By Alan Murray and Geoffrey Smith
October 12, 2017

Good morning.

Does Amazon have an unfair advantage in the marketplace?

That’s the argument NYU Stern professor Scott Galloway (author of the new book The Four) makes in this video published yesterday on Business Insider. Galloway’s argument is that the stock market keeps bidding up Amazon’s stock, irrespective of profits, and as a result they have “access to cheaper capital than any company in history. Amazon can now borrow money for less than the cost (at which) the Chinese can borrow money. …Effectively, this company is playing unfair, and winning.”
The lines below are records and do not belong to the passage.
(** A position of the matcher in the input: the code unit before it, its
    index, the rest of the input, and the captures made so far. *)
Record mstate : Type := MS {
  prev : option ascii;
  pos : nat;
  rest : str;
  caps : list (nat * str)
}.

Definition set_cap (i : nat) (v : str) (st : mstate) : mstate :=
  MS (prev st) (pos st) (rest st) ((i, v) :: caps st).

Definition with_caps (st : mstate) (cs : list (nat * str)) : mstate :=
  MS (prev st) (pos st) (rest st) cs.

Fixpoint get_cap (i : nat) (cs : list (nat * str)) : option str :=
  match cs with
  | [] => None
  | (j, v) :: t => if i =? j then Some v else get_cap i t
  end.

Definition at_bol (m : bool) (st : mstate) : bool :=
  match prev st with
  | None => true
  | Some c => m && is_line_terminator c
  end.

Definition at_eol (m : bool) (st : mstate) : bool :=
  match rest st with
  | [] => true
  | c :: _ => m && is_line_terminator c
  end.

Definition room (hi : option nat) : bool :=
  match hi with None => true | Some h => negb (h =? 0) end.

Definition less (hi : option nat) : option nat :=
  match hi with None => None | Some h => Some (pred h) end.

(** A quantified character class followed by the continuation [k]:
    greedy tries one more code unit first, lazy tries to stop first. *)
Fixpoint rep (g : bool) (p : ascii -> bool) (lo : nat) (hi : option nat)
    (k : mstate -> option mstate)
    (pv : option ascii) (ps : nat) (cs : list (nat * str)) (s : str)
    {struct s} : option mstate :=
  let stop (_ : unit) := if lo =? 0 then k (MS pv ps s cs) else None in
  let more (_ : unit) :=
    match s with
    | c :: t =>
        if p c && room hi
        then rep g p (pred lo) (less hi) k (Some c) (S ps) cs t
        else None
    | [] => None
    end in
  if g
  then match more tt with Some r => Some r | None => stop tt end
  else match stop tt with Some r => Some r | None => more tt end.

Fixpoint mt (r : re) (k : mstate -> option mstate) (st : mstate)
    {struct r} : option mstate :=
  match r with
  | Eps => k st
  | Chr p =>
      match rest st with
      | c :: t => if p c then k (MS (Some c) (S (pos st)) t (caps st)) else None
      | [] => None
      end
  | Rep g lo hi p => rep g p lo hi k (prev st) (pos st) (caps st) (rest st)
  | Seq a b => mt a (mt b k) st
  | Alt a b =>
      match mt a k st with
      | Some e => Some e
      | None => mt b k st
      end
  | Opt a =>
      match mt a k st with
      | Some e => Some e
      | None => k st
      end
  | Cap i a =>
      mt a (fun e => k (set_cap i (firstn (pos e - pos st) (rest st)) e)) st
  | Ahead a =>
      match mt a Some st with
      | Some e => k (with_caps st (caps e))
      | None => None
      end
  | Bol m => if at_bol m st then k st else None
  | Eol m => if at_eol m st then k st else None
  end.

(** One match: where it starts, its text, its captures and the position
    after it. *)
Record mres : Type := MR {
  m_start : nat;
  m_text : str;
  m_caps : list (nat * str);
  m_end : mstate
}.

Definition group (i : nat) (m : mres) : option str := get_cap i (m_caps m).

(** [RegExp.prototype.exec] from a position on: the leftmost position at
    which the pattern matches. *)
Fixpoint exec_from (r : re) (pv : option ascii) (ps : nat) (s : str)
    {struct s} : option mres :=
  match mt r Some (MS pv ps s []) with
  | Some e => Some (MR ps (firstn (pos e - ps) s) (caps e) e)
  | None =>
      match s with
      | [] => None
      | c :: t => exec_from r (Some c) (S ps) t
      end
  end.

Definition exec_at (r : re) (st : mstate) : option mres :=
  exec_from r (prev st) (pos st) (rest st).

Definition start_state (s : str) : mstate := MS None 0 s [].

(** [s.match(r)] for a pattern without the [g] flag. *)
Definition rmatch (r : re) (s : str) : option mres := exec_at r (start_state s).

(** Where the next search of a global pattern starts: after the match,
    one code unit further when the match was empty ([None] past the end). *)
Definition next_start (m : mres) : option mstate :=
  let e := m_end m in
  if pos e =? m_start m
  then match rest e with
       | [] => None
       | c :: t => Some (MS (Some c) (S (pos e)) t [])
       end
  else Some (with_caps e []).

(** Every match of a global pattern, left to right: [s.match(r)] for a
    pattern with the [g] flag, and the matches that a loop over
    [r.exec(s)] goes through when no match is empty. *)
Fixpoint matches_from (fuel : nat) (r : re) (st : mstate) : list mres :=
  match fuel with
  | 0 => []
  | S f =>
      match exec_at r st with
      | None => []
      | Some m =>
          m :: match next_start m with
               | None => []
               | Some st' => matches_from f r st'
               end
      end
  end.

Definition matchAll (r : re) (s : str) : list mres :=
  matches_from (S (length s)) r (start_state s).

(** [GetSubstitution] for a pattern without capture groups: [$$], [$&],
    [$`] and [$'] are expanded, every other code unit is literal. *)
Fixpoint GetSubstitution (matched before after : str) (repl : str) : str :=
  match repl with
  | [] => []
  | c :: t =>
      if Ascii.eqb c "$"%char then
        match t with
        | d :: t' =>
            if Ascii.eqb d "$"%char then "$"%char :: GetSubstitution matched before after t'
            else if Ascii.eqb d "&"%char then matched ++ GetSubstitution matched before after t'
            else if Ascii.eqb d "`"%char then before ++ GetSubstitution matched before after t'
            else if Ascii.eqb d "'"%char then after ++ GetSubstitution matched before after t'
            else c :: GetSubstitution matched before after t
        | [] => [c]
        end
      else c :: GetSubstitution matched before after t
  end.

(** [s.replace(r, repl)] for a global pattern [r] without capture groups.
    [done] is the input before the current position, reversed. *)
Fixpoint replace_from (fuel : nat) (r : re) (repl : str)
    (done : str) (st : mstate) : str :=
  match fuel with
  | 0 => rest st
  | S f =>
      match exec_at r st with
      | None => rest st
      | Some m =>
          let skipped := firstn (m_start m - pos st) (rest st) in
          let before := rev done ++ skipped in
          let out := skipped ++
                     GetSubstitution (m_text m) before (rest (m_end m)) repl in
          match m_text m, rest (m_end m) with
          | [], [] => out
          | [], c :: t =>
              out ++ c :: replace_from f r repl (c :: rev before)
                                       (MS (Some c) (S (pos (m_end m))) t [])
          | _ :: _, _ =>
              out ++ replace_from f r repl (rev (m_text m) ++ rev before)
                                  (with_caps (m_end m) [])
          end
      end
  end.

Definition replaceAll (r : re) (repl : str) (s : str) : str :=
  replace_from (S (length s)) r repl [] (start_state s).

(** [s.replace(p, repl)] for a string pattern [p]: the first occurrence. *)
Definition replaceFirst (p repl : str) (s : str) : str :=
  match indexOf p s with
  | None => s
  | Some i =>
      firstn i s ++
      GetSubstitution p (firstn i s) (skipn (i + length p) s) repl ++
      skipn (i + length p) s
  end.

(* ================================================================== *)
(** * JavaScript values *)

(** What [JSON.parse] returns.  A number keeps its lexeme. *)
Inductive json : Type :=
| JNull
| JBool (b : bool)
| JNum (lexeme : str)
| JStr (s : str)
| JArr (items : list json)
| JObj (fields : list (str * json)).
Unfair? Hard to blame Amazon because investors are throwing money at it. But winning? Yes indeed. And it is increasingly an uphill battle for others to compete.

Fortune’s Most Powerful Women conference yesterday featured two women—Rebecca Minkoff, founder of her eponymous fashion retailer, and Kristen Green, a general partner at Forerunner Venture—who are valiantly trying. Both talked about how they are combining online and in-store experiences. Stores increasingly incorporate technology as part of the shopping experience. And store associates are being given commissions for online sales that occur within six months after they help a customer. Green said “e-commerce” is no longer a word they use at Forerunner: “We call it commerce.”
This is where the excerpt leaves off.